The 100,000-sf first phase, a renovated Washington Natural Gas building at 9th Avenue North and Mercer Street, was completed and occupied last year, three years after the lease deal was originally struck. The original deal included an option for this second phase.

The two new buildings will be located on the south and west portions of the same block that holds the University's existing leasehold. In addition to 9th Avenue and Mercer Street, the borders are 8th Avenue North and Republican Street.

Very similar to the Washington Natural Gas Building lease, the Phase II lease agreement has a 35-year term plus a 10-year extension option. A source at the University's real estate division tells GlobeSt.com that, technically, the ground lease, development agreement and building leases are held by Washington Biomedical Research Properties II, a nonprofit corporation that will pass through all costs to the University. What exactly the UW will pay to lease the buildings from the nonprofit was not available on Monday.

The estimated cost of the project is $150 million. The project architect for Phase II is MBT Architecture. The general contractor is Sellen Construction. Occupancy is scheduled for June 2008. The University's expected lease rate is expected to be $37 per sf per year, not including operating costs of around $13 per sf per year, according to the University's real estate department.

"We're pretty well out of space here on our main campus [on the north side of Lake Union]," says the University's Bruce Ferguson. "We were looking for a location that would provide us enough space to really give us a significant concentration of research and researchers, and that would be reasonably proximate to the University and our research partners including the Fred Hutchinson Cancer Research Center and the Seattle Cancer Care Alliance, of which we are a one-third owner."

In March 2004, "Fred Hutch" leased the majority of 1616 Eastlake, a 165,000-sf building owned by Alexandria Real Estate Equities and located about one mile away from the UW's South Lake Union leasehold. Fred Hutch shares the building with Accelerator Corp., a biotech incubator project of Alexandria, three venture capital firms and the Seattle-based Institute for Systems Biology.

In July 2004, Vulcan sold a 14,000-sf lot in the South Lake Union neighborhood to the Seattle Cancer Care Alliance. That property also is about one mile away from UW's leasehold. The SCCA plans to develop the site with affordable housing for the families of patients undergoing treatment. The planned six-story, 75-unit facility is expected to get under way in 2007. In addition, the SCCA already operates the Pete Gross House, a 70-unit apartment building for patients and families, located on Minor Avenue North, close to the Alliance's outpatient clinic on the Fred Hutch campus.

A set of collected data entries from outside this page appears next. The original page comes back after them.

(* ===== verification/AdminSQLTheorems.v ===== *)
(** * The admin console: what its answers mean

    Whatever the rest of the process does meanwhile, every answer is complete
    unless the console panics in it, and every table has rows of its own width;
    a console command cannot fail as long as no pool leaves the registry under it,
    and crashes the process when one does; undisturbed, PAUSE, RESUME and RECONNECT act on exactly the pools
    named, and SHOW POOLS shows the pools and the sessions that use them. *)

From Stdlib Require Import Ascii.
From stdpp Require Import pretty functions.
From S2P Require Import Prelude GoStrings Pool PoolMethods Config Registry RegistryLemmas RegistryOps RegistryTheorems Session SessionTheorems AdminSQL.
Import Session AdminSQL.
Open Scope string_scope.
Open Scope list_scope.
Open Scope Z_scope.

Module AdminSQLTheorems.

(** ** Composition *)

Definition then_exec {A B} (env : nat → live → live) (k : A → prog B)
  (r : nat * live * list adminMsg * option A) : nat * live * list adminMsg * option B :=
  let '(t, l, out, v) := r in
  match v with
  | None => (t, l, out, None)
  | Some a => let '(t, l, out', v) := exec env t (k a) l in (t, l, out ++ out', v)
  end.

Lemma exec_bind {A B} env t (p : prog A) (k : A → prog B) l :
  exec env t (bind p k) l = then_exec env k (exec env t p l).
Proof.
  revert t l. induction p as [a|m p IH|C f g IH]; intros t l; simpl.
  - by destruct (exec env t (k a) l) as [[[? ?] ?] ?].
  - rewrite IH. destruct (exec env t p l) as [[[t1 l1] o1] [a|]]; simpl; [|done].
    by destruct (exec env t1 (k a) l1) as [[[? ?] ?] ?].
  - destruct (f (env t l)) as [l1 [c|]]; [by apply IH|done].
Qed.

(** ** The messages a program can send *)

(** Every run of [p] that returns sends messages that satisfy [P], and every run
    that panics has sent some that satisfy [X]. *)
Definition yields {A} (p : prog A) (P : list adminMsg → A → Prop) (X : list adminMsg → Prop) : Prop :=
  ∀ env t l t' l' out r, exec env t p l = (t', l', out, r) → match r with Some a => P out a | None => X out end.

Lemma yields_ret {A} (a : A) (P : list adminMsg → A → Prop) X : P [] a → yields (Ret a) P X.
Proof. intros HP env t l t' l' out b [= _ _ <- <-]. done. Qed.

Prior to signing the lease deal for the Washington Natural Gas Building in late 2002, UW already leased the Rosen Building at Terry Avenue North and Republican Street. The building was renovated several years ago by Vulcan and Schnitzer Northwest. The University is in the early years of a 14-year lease for that building.

Vulcan owns approximately 60 acres in Seattle's South Lake Union neighborhood. Vulcan has delivered 650,000 sf of new development in the South Lake Union area in the past two years and has about 900,000 sf currently under development. An additional 2.1 million sf of development is in the planning process.